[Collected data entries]

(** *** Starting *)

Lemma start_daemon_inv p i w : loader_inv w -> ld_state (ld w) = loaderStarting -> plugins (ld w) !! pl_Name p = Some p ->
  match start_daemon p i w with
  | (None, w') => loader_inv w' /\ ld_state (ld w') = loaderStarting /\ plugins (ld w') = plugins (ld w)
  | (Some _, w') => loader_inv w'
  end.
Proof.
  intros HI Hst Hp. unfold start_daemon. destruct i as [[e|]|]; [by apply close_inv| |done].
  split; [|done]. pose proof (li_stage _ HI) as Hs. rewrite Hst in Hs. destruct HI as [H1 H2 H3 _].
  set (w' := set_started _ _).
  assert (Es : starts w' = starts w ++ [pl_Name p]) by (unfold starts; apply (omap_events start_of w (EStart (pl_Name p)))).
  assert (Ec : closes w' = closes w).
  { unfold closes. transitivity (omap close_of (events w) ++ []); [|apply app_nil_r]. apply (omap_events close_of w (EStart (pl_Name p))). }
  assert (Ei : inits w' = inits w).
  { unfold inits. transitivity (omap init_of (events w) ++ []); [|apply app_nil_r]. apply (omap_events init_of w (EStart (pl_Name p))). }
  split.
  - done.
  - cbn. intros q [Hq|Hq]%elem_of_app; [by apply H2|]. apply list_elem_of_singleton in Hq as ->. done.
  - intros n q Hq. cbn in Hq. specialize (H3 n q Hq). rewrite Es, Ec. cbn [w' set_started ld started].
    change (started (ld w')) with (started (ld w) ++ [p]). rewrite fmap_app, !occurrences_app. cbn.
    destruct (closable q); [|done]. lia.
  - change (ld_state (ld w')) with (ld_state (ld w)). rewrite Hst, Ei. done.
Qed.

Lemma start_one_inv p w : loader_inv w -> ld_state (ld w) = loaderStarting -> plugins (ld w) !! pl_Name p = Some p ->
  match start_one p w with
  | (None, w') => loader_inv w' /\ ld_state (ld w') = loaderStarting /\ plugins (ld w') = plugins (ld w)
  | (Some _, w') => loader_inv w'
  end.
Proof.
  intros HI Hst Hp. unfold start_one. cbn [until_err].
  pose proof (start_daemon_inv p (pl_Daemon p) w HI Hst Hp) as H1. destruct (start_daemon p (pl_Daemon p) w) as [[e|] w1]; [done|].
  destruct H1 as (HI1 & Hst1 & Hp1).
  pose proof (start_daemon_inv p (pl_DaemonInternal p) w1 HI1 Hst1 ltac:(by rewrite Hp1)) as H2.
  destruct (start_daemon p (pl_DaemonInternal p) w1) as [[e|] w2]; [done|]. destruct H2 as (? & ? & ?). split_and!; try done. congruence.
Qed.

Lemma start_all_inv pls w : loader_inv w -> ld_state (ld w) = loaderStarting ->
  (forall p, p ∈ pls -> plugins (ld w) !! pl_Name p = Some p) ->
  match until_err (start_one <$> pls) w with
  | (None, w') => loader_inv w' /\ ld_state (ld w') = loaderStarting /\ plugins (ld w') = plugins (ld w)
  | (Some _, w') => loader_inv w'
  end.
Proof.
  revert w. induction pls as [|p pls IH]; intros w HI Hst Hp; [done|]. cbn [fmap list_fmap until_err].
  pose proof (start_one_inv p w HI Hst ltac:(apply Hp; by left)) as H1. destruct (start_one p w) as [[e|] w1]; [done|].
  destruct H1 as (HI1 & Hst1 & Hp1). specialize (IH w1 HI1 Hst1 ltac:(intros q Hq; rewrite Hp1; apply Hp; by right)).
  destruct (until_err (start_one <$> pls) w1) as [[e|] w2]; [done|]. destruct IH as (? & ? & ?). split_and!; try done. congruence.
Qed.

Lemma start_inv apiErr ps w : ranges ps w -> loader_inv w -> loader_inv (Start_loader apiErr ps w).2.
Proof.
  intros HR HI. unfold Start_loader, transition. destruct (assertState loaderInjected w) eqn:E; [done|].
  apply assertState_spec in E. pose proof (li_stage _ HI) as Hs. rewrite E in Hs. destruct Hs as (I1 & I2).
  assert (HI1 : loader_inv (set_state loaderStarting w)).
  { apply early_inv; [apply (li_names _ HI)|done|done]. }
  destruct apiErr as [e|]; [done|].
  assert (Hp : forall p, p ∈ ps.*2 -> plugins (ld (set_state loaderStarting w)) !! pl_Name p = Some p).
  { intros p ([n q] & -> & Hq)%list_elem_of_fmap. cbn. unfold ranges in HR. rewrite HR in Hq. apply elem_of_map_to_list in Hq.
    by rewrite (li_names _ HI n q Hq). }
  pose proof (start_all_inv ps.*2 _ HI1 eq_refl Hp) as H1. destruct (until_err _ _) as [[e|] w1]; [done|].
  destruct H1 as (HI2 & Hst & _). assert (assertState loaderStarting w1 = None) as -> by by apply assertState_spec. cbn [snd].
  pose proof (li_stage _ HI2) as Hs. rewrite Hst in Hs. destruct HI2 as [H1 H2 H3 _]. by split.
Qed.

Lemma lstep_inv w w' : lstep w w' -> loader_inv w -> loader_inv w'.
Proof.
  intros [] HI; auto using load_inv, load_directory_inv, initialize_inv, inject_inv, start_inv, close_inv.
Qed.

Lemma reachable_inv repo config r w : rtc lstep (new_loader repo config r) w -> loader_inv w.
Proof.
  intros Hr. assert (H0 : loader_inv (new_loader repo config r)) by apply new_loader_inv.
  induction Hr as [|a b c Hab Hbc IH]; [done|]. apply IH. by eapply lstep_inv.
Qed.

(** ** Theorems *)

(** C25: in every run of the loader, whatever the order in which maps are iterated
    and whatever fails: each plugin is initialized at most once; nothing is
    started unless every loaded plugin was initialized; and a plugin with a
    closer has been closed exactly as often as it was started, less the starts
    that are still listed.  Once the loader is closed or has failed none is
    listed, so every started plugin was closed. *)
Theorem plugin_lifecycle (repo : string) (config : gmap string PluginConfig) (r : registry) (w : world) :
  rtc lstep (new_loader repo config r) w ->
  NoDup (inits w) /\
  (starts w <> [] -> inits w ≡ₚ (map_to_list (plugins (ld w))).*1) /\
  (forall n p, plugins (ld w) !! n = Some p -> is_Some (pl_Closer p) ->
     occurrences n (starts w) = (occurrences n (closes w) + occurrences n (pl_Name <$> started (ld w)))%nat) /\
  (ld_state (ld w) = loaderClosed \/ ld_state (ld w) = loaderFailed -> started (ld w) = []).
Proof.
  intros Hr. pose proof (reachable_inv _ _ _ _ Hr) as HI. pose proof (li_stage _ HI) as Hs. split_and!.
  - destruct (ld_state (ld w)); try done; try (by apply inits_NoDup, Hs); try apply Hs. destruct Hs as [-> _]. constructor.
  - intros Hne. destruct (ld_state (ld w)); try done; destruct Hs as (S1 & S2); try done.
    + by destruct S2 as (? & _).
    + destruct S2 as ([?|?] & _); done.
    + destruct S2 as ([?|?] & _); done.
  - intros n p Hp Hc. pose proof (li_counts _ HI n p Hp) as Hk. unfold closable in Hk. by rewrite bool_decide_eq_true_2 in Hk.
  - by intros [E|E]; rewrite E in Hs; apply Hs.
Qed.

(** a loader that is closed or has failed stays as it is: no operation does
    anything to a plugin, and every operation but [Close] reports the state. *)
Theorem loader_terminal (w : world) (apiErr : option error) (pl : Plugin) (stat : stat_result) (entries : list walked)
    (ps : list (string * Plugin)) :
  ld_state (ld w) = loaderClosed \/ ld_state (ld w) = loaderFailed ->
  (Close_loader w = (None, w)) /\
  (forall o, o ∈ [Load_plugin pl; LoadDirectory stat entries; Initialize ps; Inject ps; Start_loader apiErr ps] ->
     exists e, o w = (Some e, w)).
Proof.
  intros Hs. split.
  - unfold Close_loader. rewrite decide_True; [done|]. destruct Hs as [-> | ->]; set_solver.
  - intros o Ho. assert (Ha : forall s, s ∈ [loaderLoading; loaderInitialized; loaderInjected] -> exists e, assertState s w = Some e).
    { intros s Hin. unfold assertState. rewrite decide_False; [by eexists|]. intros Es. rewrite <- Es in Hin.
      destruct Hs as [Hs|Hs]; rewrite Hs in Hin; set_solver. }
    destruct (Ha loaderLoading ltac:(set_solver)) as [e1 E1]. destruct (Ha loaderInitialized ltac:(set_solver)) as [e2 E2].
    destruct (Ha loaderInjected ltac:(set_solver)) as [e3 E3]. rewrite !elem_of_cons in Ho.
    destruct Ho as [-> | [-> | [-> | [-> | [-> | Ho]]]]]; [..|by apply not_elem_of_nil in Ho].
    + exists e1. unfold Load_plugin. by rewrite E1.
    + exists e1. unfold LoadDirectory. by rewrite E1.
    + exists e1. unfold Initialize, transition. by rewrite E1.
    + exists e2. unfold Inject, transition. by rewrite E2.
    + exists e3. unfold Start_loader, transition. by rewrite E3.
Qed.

**Your objective**
Look back at the entries above. Retype the line with "Theorem loader_terminal (w", the line with "- intros o Ho.", and all lines in between.

**Task response**
Theorem loader_terminal (w : world) (apiErr : option error) (pl : Plugin) (stat : stat_result) (entries : list walked)
    (ps : list (string * Plugin)) :
  ld_state (ld w) = loaderClosed \/ ld_state (ld w) = loaderFailed ->
  (Close_loader w = (None, w)) /\
  (forall o, o ∈ [Load_plugin pl; LoadDirectory stat entries; Initialize ps; Inject ps; Start_loader apiErr ps] ->
     exists e, o w = (Some e, w)).
Proof.
  intros Hs. split.
  - unfold Close_loader. rewrite decide_True; [done|]. destruct Hs as [-> | ->]; set_solver.
  - intros o Ho. assert (Ha : forall s, s ∈ [loaderLoading; loaderInitialized; loaderInjected] -> exists e, assertState s w = Some e).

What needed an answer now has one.